次にエマニュエルさんから、現在の内戦に至った背景や20年にわたる戦争で何があったか、そしてそれらと密接な関係にあるHIV/AIDSの問題、子どもたちの自立へ向けての取り組み、平和交渉についてなど自身の体験もまじえて語っていただきました。彼自身もナイトコミューターであったこと、親と妹をAIDSで失ったことなどウガンダ北部の歴史を刻み込んだような体験を通して、子ども達が厳しい状況でも希望を持ち続けるために教育が重要であるということを言われていました。またウガンダは一般的にHIV/AIDS対策に成功した国と言われているが、それは平和だった南部の話であり、北部では今もAIDSの犠牲者が増え続けているそうです。当事者の視点から語られるウガンダ北部の状況に参加者の方々は真剣に耳を傾けられていました。

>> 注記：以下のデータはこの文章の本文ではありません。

Lemma searches_find_iff_reachable_witness :
  let grid := [[0; 1; 0]; [0; 1; 0]] in
  rectangular grid ∧ in_bounds grid (0, 0) ∧ (rows grid * cols grid ≤ 6)%nat ∧
  ∃ p q, bfs 6 (0, 0) (0, 2) grid = Ret p ∧ dfs 6 (0, 0) (0, 2) grid = Ret q ∧
         (p ≠ [] ↔ reachable grid (0, 0) (0, 2)) ∧
         (q ≠ [] ↔ reachable grid (0, 0) (0, 2)) ∧
         (¬ reachable grid (0, 0) (0, 2) → p = [] ∧ q = []) ∧
         (free grid (0, 0) →
          (reachable grid (0, 0) (0, 2) ↔ ∃ r, free_route grid (0, 0) (0, 2) r)).
Proof.
  intros grid.
  assert (rectangular grid) as Hrect by (repeat constructor).
  assert (in_bounds grid (0, 0)) as Hin by in_grid.
  assert (rows grid * cols grid ≤ 6)%nat as Hfuel by (vm_compute; lia).
  split_and!; [done | done | done |].
  exact (searches_find_iff_reachable grid (0, 0) (0, 2) 6 Hrect Hin Hfuel).
Defined.

(** C2 as stated fails for a start outside the grid: the destination is
    unreachable, and both searches raise [IndexError] at
    [visited[start[0]][start[1]] = True] instead of returning the empty
    sequence. *)
Lemma searches_raise_outside_grid :
  ¬ reachable [[0]] (5, 5) (0, 0) ∧
  ∀ fuel, bfs fuel (5, 5) (0, 0) [[0]] = Raise IndexError ∧
          dfs fuel (5, 5) (0, 0) [[0]] = Raise IndexError.
Proof.
  split; [|done].
  intros (p & Hh & Hl & Hs & Hf). destruct p as [|a [|b p]]; simplify_eq/=.
  destruct Hs as [(d & Hd & ->) _]. inversion Hf as [|? ? [[[? ?] [? ?]] _] _]; subst.
  unfold directions in Hd. simpl in *.
  repeat (apply elem_of_cons in Hd as [-> | Hd]); simpl in *; try lia.
  by apply elem_of_nil in Hd.
Qed.

(** C3. A non-empty path returned by [bfs] or [dfs] begins with start
    and ends with the destination. *)
Theorem path_endpoints grid start end_ fuel p :
  bfs fuel start end_ grid = Ret p ∨ dfs fuel start end_ grid = Ret p →
  p ≠ [] → head p = Some start ∧ last p = Some end_.
Proof.
  intros Hrun Hne. destruct (search_found grid start end_ fuel p Hrun Hne) as [v0 Hf].
  destruct Hf as (Hh & Hl & _). done.
Qed.

Lemma path_endpoints_witness :
  let grid := [[0; 1]; [0; 0]] in
  let p := [(0, 0); (1, 0); (1, 1)] in
  (bfs 4 (0, 0) (1, 1) grid = Ret p ∨ dfs 4 (0, 0) (1, 1) grid = Ret p) ∧
  p ≠ [] ∧ head p = Some (0, 0) ∧ last p = Some (1, 1).
Proof.
  intros grid p.
  assert (bfs 4 (0, 0) (1, 1) grid = Ret p ∨ dfs 4 (0, 0) (1, 1) grid = Ret p) as Hrun
    by (left; vm_compute; reflexivity).
  assert (p ≠ []) as Hne by done.
  split_and!; [done | done | ..];
    apply (path_endpoints grid (0, 0) (1, 1) 4 p Hrun Hne).
Defined.

(** C4. In a non-empty path returned by [bfs] or [dfs], each cell
    differs from the one before it by one of the four offsets of
    [directions]. *)
Theorem path_moves grid start end_ fuel p :
  bfs fuel start end_ grid = Ret p ∨ dfs fuel start end_ grid = Ret p →
  p ≠ [] →
  ∀ i a b, p !! i = Some a → p !! S i = Some b →
           (b.1 - a.1, b.2 - a.2) ∈ directions.
Proof.
  intros Hrun Hne i a b Ha Hb.
  destruct (search_found grid start end_ fuel p Hrun Hne) as [v0 Hf].
  destruct Hf as (_ & _ & Hs & _). apply step_offset. by apply (steps_lookup p i).
Qed.

Lemma path_moves_witness :
  let grid := [[0; 1]; [0; 0]] in
  let p := [(0, 0); (1, 0); (1, 1)] in
  (bfs 4 (0, 0) (1, 1) grid = Ret p ∨ dfs 4 (0, 0) (1, 1) grid = Ret p) ∧
  p ≠ [] ∧
  ∀ i a b, p !! i = Some a → p !! S i = Some b →
           (b.1 - a.1, b.2 - a.2) ∈ directions.
Proof.
  intros grid p.
  assert (bfs 4 (0, 0) (1, 1) grid = Ret p ∨ dfs 4 (0, 0) (1, 1) grid = Ret p) as Hrun
    by (right; vm_compute; reflexivity).
  assert (p ≠ []) as Hne by done.
  split_and!; [done | done |].
  exact (path_moves grid (0, 0) (1, 1) 4 p Hrun Hne).
Defined.

(** C5. In a non-empty path returned by [bfs] or [dfs], every cell other
    than start is inside the grid and free, and no cell occurs twice. *)
Theorem path_cells grid start end_ fuel p :
  bfs fuel start end_ grid = Ret p ∨ dfs fuel start end_ grid = Ret p →
  p ≠ [] →
  (∀ c, c ∈ p → c ≠ start → in_bounds grid c ∧ occupancy grid c = Some 0) ∧
  NoDup p.
Proof.
  intros Hrun Hne. destruct (search_found grid start end_ fuel p Hrun Hne) as [v0 Hf].
  destruct (found_route _ _ _ _ _ Hf) as (Hr & Hnd & _). split; [|done].
  intros c Hc Hcs. by apply (route_in_path grid start end_ p).
Qed.

Lemma path_cells_witness :
  let grid := [[1; 1]; [0; 0]] in
  let p := [(0, 0); (1, 0); (1, 1)] in
  (bfs 4 (0, 0) (1, 1) grid = Ret p ∨ dfs 4 (0, 0) (1, 1) grid = Ret p) ∧
  p ≠ [] ∧
  (∀ c, c ∈ p → c ≠ (0, 0) → in_bounds grid c ∧ occupancy grid c = Some 0) ∧
  NoDup p.
Proof.
  intros grid p.
  assert (bfs 4 (0, 0) (1, 1) grid = Ret p ∨ dfs 4 (0, 0) (1, 1) grid = Ret p) as Hrun
    by (left; vm_compute; reflexivity).
  assert (p ≠ []) as Hne by done.
  split_and!; [done | done | ..];
    apply (path_cells grid (0, 0) (1, 1) 4 p Hrun Hne).
Defined.

(** C6. On a grid without obstacles, [bfs] between two cells of the
    grid returns a path whose number of cells is their Manhattan
    distance plus one. *)
Theorem bfs_manhattan grid start end_ fuel :
  rectangular grid → Forall (Forall (fun occ => occ = 0)) grid →
  in_bounds grid start → in_bounds grid end_ →
  (rows grid * cols grid ≤ fuel)%nat →
  ∃ p, bfs fuel start end_ grid = Ret p ∧
       Z.of_nat (length p) = manhattan start end_ + 1.
Proof.
  intros Hrect Hclear Hs He Hfuel.
  destruct (bfs_finds_shortest grid start end_ fuel Hrect Hs Hfuel)
    as (p & Hp & Hiff & Hmin).
  destruct (clear_route grid Hrect Hclear (Z.to_nat (manhattan start end_)) start end_)
    as (q & Hq & Hlen); [done | done | unfold manhattan; lia |].
  assert (p ≠ []) as Hne by (apply Hiff; by exists q).
  destruct (Hmin Hne) as ((Hh & Hl & Hst & _) & _ & Hle).
  exists p. split; [done|].
  pose proof (steps_manhattan p start end_ Hh Hl Hst).
  specialize (Hle q Hq). unfold manhattan in *. lia.
Qed.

休憩中には、現地でNGOコーディネイトを行っている桜木奈央子さんから、ご自身が撮ってこられた写真スライド使って、アフリカの真珠と呼ばれるウガンダの魅力とグル県で必死に生きる子ども達について伝えてもらいました。
その後、会場から質疑応答を紙に書いてもらい黒板に張り出して、エマニュエルさんにお答えいただきました。時間の関係で残念ながらすべての質問に答えていただく事はできなかったのですが、「北部内戦とアメリカとの関係性」や「和平は進んでいるが人々はLRAを許すことができるのか」といった質問に対しては「アメリカが南部スーダンの油田をねらってスーダンの反政府勢力SPLAに支援を行っていたことなどを指して、現ウガンダ政権もアメリカと親密な関係を築いているが、自分はアメリカを信用できない」、また許す事について「アフリカには伝統的に許しの文化がある」というふうに答えておられました。
アンケートから学んだことや講師に対するメッセージが寄せられましたので、一部を紹介します。
- ウガンダ、しかも当事者の方からお話が聞けて非常に良かったです。(30代女性)
- アフリカは本来アフリカだけで十分やっていける力を持っていると改めて感じた。一度外から壊してしまったアフリカのバランスを、今後どのように回復させたらいいのだろうか(20代女性)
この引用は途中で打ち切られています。